Action item: Among the records that follow, set down only the lines from the one containing "Fixpoint unhex_aux (s" to the one containing "#[global] Instance byteZ_inj", both included, exactly.
════
(** ** Component state and effects *)

(** The six [useState] cells of [App]. [currentProfileIndex] only ever holds
    0 and results of adding or subtracting 1 below the length of an array,
    so it is an integer; [maxProfiles] is [Number(e.target.value)]. *)
Record AppState : Type := mkState {
  linkedinUrl : string;
  sessionCookie : string;
  maxProfiles : Q;
  isRunning : bool;
  profiles : list JsVal;
  currentProfileIndex : Z;
}.

Definition initialState : AppState :=
  {| linkedinUrl := ""; sessionCookie := ""; maxProfiles := 1%Q;
     isRunning := false; profiles := []; currentProfileIndex := 0 |}.

(** The body of the POST request, before [JSON.stringify]. *)
Record ScrapeRequest : Type := mkRequest {
  url : string;
  session_cookie : string;
  limit : Q;
}.

(** One row object of the export and the SheetJS values built from the rows.
    SheetJS is an external library: a worksheet is kept as the row objects it
    was made from, a workbook as its named sheets in the order appended. *)
Definition Row : Type := list (string * JsVal).
Record Worksheet : Type := mkSheet { sheet_rows : list Row }.
Definition Workbook : Type := list (string * Worksheet).

Module XLSX.
Definition json_to_sheet (rows : list Row) : Worksheet := mkSheet rows.
Definition book_new : Workbook := [].
Definition book_append_sheet (wb : Workbook) (ws : Worksheet) (name : string)
  : Workbook := wb ++ [(name, ws)].
End XLSX.

Inductive Effect : Type :=
  | ToastError (msg : JsVal)
  | ToastSuccess (msg : JsVal)
  | Fetch (endpoint : string) (body : ScrapeRequest)
  | ConsoleLog (v : JsVal)
  | ConsoleError
  | WriteFile (wb : Workbook) (filename : string).

(** ** Handler computations *)

(** A handler maps the pending state to a result ([None] when it threw), the
    new pending state and the effects emitted, oldest first. *)
Definition M (A : Type) : Type := AppState → option A * AppState * list Effect.

Definition ret {A} (a : A) : M A := λ s, (Some a, s, []).

Definition bind {A B} (c : M A) (k : A → M B) : M B := λ s,
  match c s with
  | (Some a, s1, es1) => let '(r, s2, es2) := k a s1 in (r, s2, es1 ++ es2)
  | (None, s1, es1) => (None, s1, es1)
  end.
From Stdlib Require Import String.
From Stdlib Require Import List ZArith NArith Lia Bool Arith.
From Stdlib Require DecimalNat DecimalFacts.
From Stdlib.Strings Require Import Byte.
Import ListNotations.
#[local] Set Warnings "-abstract-large-number".
Local Open Scope byte_scope.
Local Open Scope Z_scope.


(* ================================================================== *)
(** * Bytes and text *)
(* ================================================================== *)

Definition bytes := list byte.

(** A Python [str], represented by its UTF-8 encoding. *)
Definition pystr := list byte.

Definition byte_to_Z (b : byte) : Z := Z.of_N (Byte.to_N b).

Definition byte_of_Z (z : Z) : byte :=
  match Byte.of_N (Z.to_N (Z.land z 255)) with
  | Some b => b
  | None => x00
  end.

(** String literals of the source, as byte lists. *)
Definition lit (s : string) : bytes := list_byte_of_string s.

Fixpoint bytes_eqb (a b : bytes) : bool :=
  match a, b with
  | [], [] => true
  | x :: a', y :: b' => Byte.eqb x y && bytes_eqb a' b'
  | _, _ => false
  end.

Definition xor_byte (a b : byte) : byte :=
  byte_of_Z (Z.lxor (byte_to_Z a) (byte_to_Z b)).

Definition is_ascii (c : byte) : bool := byte_to_Z c <? 128.

(** Big-endian integer of a byte list, and the [len]-byte big-endian
    encoding of an integer. *)
Fixpoint be_int (acc : Z) (s : bytes) : Z :=
  match s with
  | [] => acc
  | c :: r => be_int (acc * 256 + byte_to_Z c) r
  end.

Definition be_bytes (len : nat) (z : Z) : bytes :=
  map (fun i => byte_of_Z (Z.shiftr z (8 * Z.of_nat (len - 1 - i)))) (seq 0 len).

(** [data[i:i+n]] of Python, for in-range and out-of-range bounds alike. *)
Definition slice {A} (i n : nat) (l : list A) : list A := firstn n (skipn i l).

(** Hexadecimal text, for the test vectors. *)
Definition hex_digit (n : Z) : byte := byte_of_Z (if n <? 10 then 48 + n else 87 + n).

Definition hex (b : bytes) : string :=
  string_of_list_byte
    (flat_map (fun x => [hex_digit (Z.shiftr (byte_to_Z x) 4);
                         hex_digit (Z.land (byte_to_Z x) 15)]) b).

Definition unhex_digit (c : byte) : Z :=
  let z := byte_to_Z c in if z <? 58 then z - 48 else z - 87.

Fixpoint unhex_aux (s : bytes) : bytes :=
  match s with
  | a :: b :: r => byte_of_Z (16 * unhex_digit a + unhex_digit b) :: unhex_aux r
  | _ => []
  end.

Definition unhex (s : string) : bytes := unhex_aux (lit s).

(* ================================================================== *)
(** * Outcomes *)
(* ================================================================== *)

(** The exceptions that the modelled code can raise.  [_decrypt_data]
    re-raises every one of them as [Exception("Decryption failed: ...")];
    the constructor records which one it was. *)
Inductive error : Type :=
| TypeError          (* a missing field ([None]) or a JSON value of the wrong type *)
| KeyError           (* a chunk without one of its fields *)
| ValueError         (* non-ASCII base64 text; key, nonce or tag of a bad size *)
| Base64Error        (* [binascii.Error] *)
| JSONDecodeError    (* [json.loads] rejects the text *)
| InvalidTag         (* AES-GCM authentication failure *)
| IntegrityFailure   (* "Integrity verification failed" *)
| UnicodeDecodeError (* bytes that are not UTF-8, in a file or after decryption *).
Lemma runs_to_lift_err {S E A} (bad : E → Prop) (r : Res E A) (s : S) (Q : A → S → Prop) :
  match r with Ok a => Q a s | Err e => bad e | Panic => False end → runs_to bad (m_lift r) s Q.
Proof. done. Qed.

(** ** Lemmas on machine integers *)

Lemma u32_small z : 0 ≤ z < 2 ^ 32 → u32 z = z.
Proof. apply Z.mod_small. Qed.

Lemma u64_small z : 0 ≤ z < 2 ^ 64 → u64 z = z.
Proof. apply Z.mod_small. Qed.

(** ** Lemmas on bytes *)

Lemma byteZ_bound b : 0 ≤ byteZ b < 256.
Proof.
  unfold byteZ. pose proof (Byte.to_N_bounded b). lia.
Qed.

Lemma Zbyte_byteZ b : Zbyte (byteZ b) = b.
Proof.
  unfold Zbyte. rewrite Z.mod_small by apply byteZ_bound.
  unfold byteZ. rewrite N2Z.id, Byte.of_to_N. done.
Qed.

Lemma byteZ_Zbyte z : byteZ (Zbyte z) = z `mod` 256.
Proof.
  unfold Zbyte. pose proof (Z.mod_pos_bound z 256 ltac:(lia)) as Hb.
  destruct (Byte.of_N (Z.to_N (z `mod` 256))) as [b|] eqn:Hn; simpl.
  - apply Byte.to_of_N in Hn. unfold byteZ. rewrite Hn. lia.
  - apply Byte.of_N_None_iff in Hn. lia.
Qed.

#[global] Instance byteZ_inj : Inj (=) (=) byteZ.
Proof. intros a b H. by rewrite <-(Zbyte_byteZ a), <-(Zbyte_byteZ b), H. Qed.

(** ** Lemmas on encodings *)

Lemma length_le_bytes n z : length (le_bytes n z) = n.
Proof. revert z. induction n; intros; simpl; auto. Qed.

Lemma le_val_cons b bs : le_val (b :: bs) = byteZ b + 256 * le_val bs.
Proof. done. Qed.

Lemma le_val_bytes n z : le_val (le_bytes n z) = z `mod` 256 ^ Z.of_nat n.
Proof.
  revert z. induction n as [|n IH]; intros z; simpl le_bytes; simpl le_val.
  - by rewrite Z.mod_1_r.
  - rewrite IH, byteZ_Zbyte, Nat2Z.inj_succ, Z.pow_succ_r by lia.
    by rewrite Z.rem_mul_r by lia.
Qed.

Lemma le_val_bound bs : 0 ≤ le_val bs < 256 ^ len bs.
Proof.
  unfold len. induction bs as [|b bs IH]; simpl length; simpl le_val; [lia|].
  rewrite Nat2Z.inj_succ, Z.pow_succ_r by lia.
  pose proof (byteZ_bound b). lia.
Qed.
════
Answer area:
Fixpoint unhex_aux (s : bytes) : bytes :=
  match s with
  | a :: b :: r => byte_of_Z (16 * unhex_digit a + unhex_digit b) :: unhex_aux r
  | _ => []
  end.

Definition unhex (s : string) : bytes := unhex_aux (lit s).

(* ================================================================== *)
(** * Outcomes *)
(* ================================================================== *)

(** The exceptions that the modelled code can raise.  [_decrypt_data]
    re-raises every one of them as [Exception("Decryption failed: ...")];
    the constructor records which one it was. *)
Inductive error : Type :=
| TypeError          (* a missing field ([None]) or a JSON value of the wrong type *)
| KeyError           (* a chunk without one of its fields *)
| ValueError         (* non-ASCII base64 text; key, nonce or tag of a bad size *)
| Base64Error        (* [binascii.Error] *)
| JSONDecodeError    (* [json.loads] rejects the text *)
| InvalidTag         (* AES-GCM authentication failure *)
| IntegrityFailure   (* "Integrity verification failed" *)
| UnicodeDecodeError (* bytes that are not UTF-8, in a file or after decryption *).
Lemma runs_to_lift_err {S E A} (bad : E → Prop) (r : Res E A) (s : S) (Q : A → S → Prop) :
  match r with Ok a => Q a s | Err e => bad e | Panic => False end → runs_to bad (m_lift r) s Q.
Proof. done. Qed.

(** ** Lemmas on machine integers *)

Lemma u32_small z : 0 ≤ z < 2 ^ 32 → u32 z = z.
Proof. apply Z.mod_small. Qed.

Lemma u64_small z : 0 ≤ z < 2 ^ 64 → u64 z = z.
Proof. apply Z.mod_small. Qed.

(** ** Lemmas on bytes *)

Lemma byteZ_bound b : 0 ≤ byteZ b < 256.
Proof.
  unfold byteZ. pose proof (Byte.to_N_bounded b). lia.
Qed.

Lemma Zbyte_byteZ b : Zbyte (byteZ b) = b.
Proof.
  unfold Zbyte. rewrite Z.mod_small by apply byteZ_bound.
  unfold byteZ. rewrite N2Z.id, Byte.of_to_N. done.
Qed.

Lemma byteZ_Zbyte z : byteZ (Zbyte z) = z `mod` 256.
Proof.
  unfold Zbyte. pose proof (Z.mod_pos_bound z 256 ltac:(lia)) as Hb.
  destruct (Byte.of_N (Z.to_N (z `mod` 256))) as [b|] eqn:Hn; simpl.
  - apply Byte.to_of_N in Hn. unfold byteZ. rewrite Hn. lia.
  - apply Byte.of_N_None_iff in Hn. lia.
Qed.

#[global] Instance byteZ_inj : Inj (=) (=) byteZ.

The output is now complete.